Task description
Provide the number of lines in the entries below containing "export", with no further words.

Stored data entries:
(* ===== verification/Logged.v ===== *)
(** * Calls over a store and a log

    The daemons that own a store share a pattern: a call reads and writes the
    store, and a log says what became durable and what was handed outside.  This
    file has the rules for such calls, over any state with a database and a log:
    [calm] calls leave the stored states and the log alone; a [guarded] call
    extends the log and keeps an invariant, whatever it answers, provided that
    what the log says was written reads back. *)

From S2P Require Import Prelude Wire Digest Store StoreLog.

Class LoggedState (S Ev : Type) := {
  lg_db : S -> Database;
  lg_log : S -> list Ev
}.

Section Calm.
  Context {S Ev : Type} `{!LoggedState S Ev}.

Definition calm {E A} (m : ST S E A) : Prop :=
  forall s, db_states (lg_db (m s).1) = db_states (lg_db s) /\ lg_log (m s).1 = lg_log s.

Lemma calm_bind {E A B} (m : ST S E A) (k : A -> ST S E B) : calm m -> (forall a, calm (k a)) -> calm (st_bind m k).
Proof.
  intros Hm Hk s. unfold st_bind. specialize (Hm s). destruct (m s) as [s' [a|e|]]; [|done..]. cbn in Hm.
  destruct (Hk a s') as [Hs Hl]. by rewrite Hs, Hl.
Qed.
Lemma calm_try {E F A B} (m : ST S E A) (k : res E A -> ST S F B) : calm m -> (forall r, calm (k r)) -> calm (st_try m k).
Proof.
  intros Hm Hk s. unfold st_try. specialize (Hm s). destruct (m s) as [s' [a|e|]]; [..|done]; cbn in Hm; edestruct Hk as [Hs Hl];
    by rewrite Hs, Hl.
Qed.
Lemma calm_pure {E A} (r : res E A) : calm (pure r). Proof. done. Qed.
Lemma calm_get {E} : calm (E := E) get. Proof. done. Qed.

(** ** Invariants *)

Section Guarded.
  Context (exact : Ev -> Prop) (good : S -> Prop).

(** Facts about the stored states and the log. *)
Definition settled_by (P : S -> Prop) : Prop :=
  forall s s', db_states (lg_db s') = db_states (lg_db s) -> lg_log s' = lg_log s -> P s -> P s'.
Definition exact_log (s : S) : Prop := forall ev, ev ∈ lg_log s -> exact ev.
Definition extends {E A} (m : ST S E A) : Prop := forall s, exists suffix, lg_log (m s).1 = lg_log s ++ suffix.
Definition guarded {E A} (P : S -> Prop) (m : ST S E A) (Q : A -> S -> Prop) : Prop :=
  extends m /\
  forall s, P s -> good s -> exact_log (m s).1 -> good (m s).1 /\ forall a, (m s).2 = Ok a -> Q a (m s).1.

Lemma exact_earlier s s' suffix : lg_log s' = lg_log s ++ suffix -> exact_log s' -> exact_log s.
Proof. intros Hl Hx ev Hev. apply Hx. rewrite Hl. by apply elem_of_app; left. Qed.
Lemma calm_extends {E A} (m : ST S E A) : calm m -> extends m.
Proof. intros Hm s. destruct (Hm s) as [_ ->]. exists []. by rewrite app_nil_r. Qed.

Hypothesis good_settled : settled_by good.

Lemma guarded_calm {E A} P (m : ST S E A) : settled_by P -> calm m -> guarded P m (fun _ => P).
Proof.
  intros HP Hm. split; [by apply calm_extends|]. intros s Hp Hg _. destruct (Hm s) as [Hd Hl].
  split; [by eapply good_settled|]. intros a _. by eapply HP.
Qed.
Lemma guarded_weaken {E A} (P P' : S -> Prop) (m : ST S E A) (Q Q' : A -> S -> Prop) :
  guarded P m Q -> (forall s, good s -> P' s -> P s) -> (forall a s, good s -> Q a s -> Q' a s) -> guarded P' m Q'.
Proof.
  intros [Hx Hm] HP HQ. split; [done|]. intros s Hp Hg He. destruct (Hm s (HP s Hg Hp) Hg He) as [Hg' Hq]. split; [done|].
  intros a Ha. apply HQ; [done|]. by apply Hq.
Qed.
(** [fact] holds of every answer of the first call. *)
Lemma guarded_bind_fact {E A B} P (m : ST S E A) (k : A -> ST S E B) (fact : A -> Prop) R Q :
  guarded P m R -> (forall s a, (m s).2 = Ok a -> fact a) -> (forall a, fact a -> guarded (R a) (k a) Q) -> guarded P (st_bind m k) Q.
Proof.
  intros [Hg Hm] Hf Hk. split.
  - intros s. unfold st_bind. destruct (Hg s) as [l1 Hl1]. specialize (Hf s). destruct (m s) as [s1 [a|e|]]; cbn in Hl1; [|eauto..].
    destruct (Hk a (Hf a eq_refl)) as [Hgk _]. destruct (Hgk s1) as [l2 ->]. rewrite Hl1, <- app_assoc. eauto.
  - intros s Hp Hgood. specialize (Hm s Hp Hgood). specialize (Hf s). unfold st_bind. destruct (m s) as [s1 [a|e|]]; cbn in *; intros Hx;
      [|destruct (Hm Hx); by split..].
    destruct (Hk a (Hf a eq_refl)) as [Hgk Hkr]. destruct (Hgk s1) as [l2 Hl2]. destruct (Hm (exact_earlier _ _ _ Hl2 Hx)) as [Hg1 Hr1].
    apply Hkr; [by apply Hr1|done..].
Qed.
Lemma guarded_bind {E A B} P (m : ST S E A) (k : A -> ST S E B) R Q :
  guarded P m R -> (forall a, guarded (R a) (k a) Q) -> guarded P (st_bind m k) Q.
Proof. intros Hm Hk. by eapply (guarded_bind_fact _ _ _ (fun _ => True)). Qed.
(** The answer of a call that is looked at, and then the rest. *)
Definition answer_meets {E A} (R : A -> S -> Prop) (r : res E A) (s : S) : Prop := match r with Ok a => R a s | _ => True end.
Lemma guarded_try {E F A B} P (m : ST S E A) (k : res E A -> ST S F B) R Q :
  guarded P m R -> (forall r, guarded (answer_meets R r) (k r) Q) -> guarded P (st_try m k) Q.
Proof.
  intros [Hg Hm] Hk. split.
  - intros s. unfold st_try. destruct (Hg s) as [l1 Hl1]. destruct (m s) as [s1 [a|e|]]; cbn in Hl1; [..|eauto];
      destruct (Hk (Ok a)) as [Hgk _] || destruct (Hk (Err e)) as [Hgk _];
      destruct (Hgk s1) as [l2 ->]; rewrite Hl1, <- app_assoc; eauto.
  - intros s Hp Ht. unfold st_try. specialize (Hm s Hp Ht). pose proof (fun r => proj1 (Hk r) (m s).1) as Hgk.
    destruct (m s) as [s1 [a|e|]]; cbn in *; intros Hb; [| |destruct (Hm Hb); split; [done|by intros ?]].
    + destruct (Hgk (Ok a)) as [l2 Hl2]. destruct (Hm (exact_earlier _ _ _ Hl2 Hb)) as [Hg1 Hr]. apply (Hk (Ok a)); [by apply Hr|done..].
    + destruct (Hgk (Err e)) as [l2 Hl2]. destruct (Hm (exact_earlier _ _ _ Hl2 Hb)). by apply (Hk (Err e)).
Qed.
Lemma guarded_pure {E A B} P (r : res E A) (k : A -> ST S E B) Q :
  (forall a, r = Ok a -> guarded P (k a) Q) -> guarded P (st_bind (pure r) k) Q.
Proof.
  intros Hk. destruct r as [a|e|]; [apply (Hk a eq_refl)|..]; (split; [intros s; exists []; by rewrite app_nil_r|]);
    intros s _ Ht _; done.
Qed.
Lemma guarded_skip {E A B} P (m : ST S E A) (k : A -> ST S E B) Q :
  settled_by P -> calm m -> (forall a, guarded P (k a) Q) -> guarded P (st_bind m k) Q.
Proof. intros HP Hm Hk. eapply guarded_bind; [by apply guarded_calm|exact Hk]. Qed.
Lemma guarded_done {E A} P (r : res E A) Q : (forall a s, r = Ok a -> P s -> Q a s) -> guarded P (pure r) Q.
Proof.
  intros HQ. split; [intros s; exists []; by rewrite app_nil_r|]. intros s Hp Ht _. split; [done|]. intros a Ha. by apply HQ.
Qed.
(** What a call reads of the state it starts in. *)
Lemma guarded_look {E A B} P (m : ST S E A) (k : A -> ST S E B) (fact : A -> Prop) (R : A -> S -> Prop) Q :
  (forall s, (m s).1 = s) -> (forall s a, P s -> good s -> (m s).2 = Ok a -> R a s) -> (forall s a, (m s).2 = Ok a -> fact a) ->
  (forall a, fact a -> guarded (R a) (k a) Q) -> guarded P (st_bind m k) Q.
Proof.
  intros Hs Hr. apply guarded_bind_fact. split; [intros s; exists []; by rewrite Hs, app_nil_r|]. intros s Hp Hg _. rewrite Hs.
  split; [done|]. intros a Ha. by apply Hr.
Qed.
Lemma settled_true : settled_by (fun _ => True). Proof. done. Qed.
End Guarded.
End Calm.

Create HintDb calm discriminated.
#[export] Hint Constants Opaque : calm.
#[export] Hint Variables Opaque : calm.
#[export] Hint Resolve calm_bind calm_try calm_pure calm_get settled_true : calm.

Ltac calm_cases :=
  match goal with
  | |- calm (match ?x with _ => _ end) => destruct x
  | |- calm (let (_, _) := ?x in _) => destruct x
  | |- calm (if ?x then _ else _) => destruct x
  end.
Ltac calm_step :=
  first [ assumption
        | solve [eauto 2 with calm nocore]
        | lazymatch goal with
          | |- calm (st_bind _ _) => apply calm_bind; [|intros ?]
          | |- calm (st_try _ _) => apply calm_try; [|intros ?]
          end
        | calm_cases
        | match goal with |- calm ?m => progress (let m' := eval cbv beta zeta in m in change (calm m')) end ].
Ltac calm := repeat calm_step.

Exercise answer
3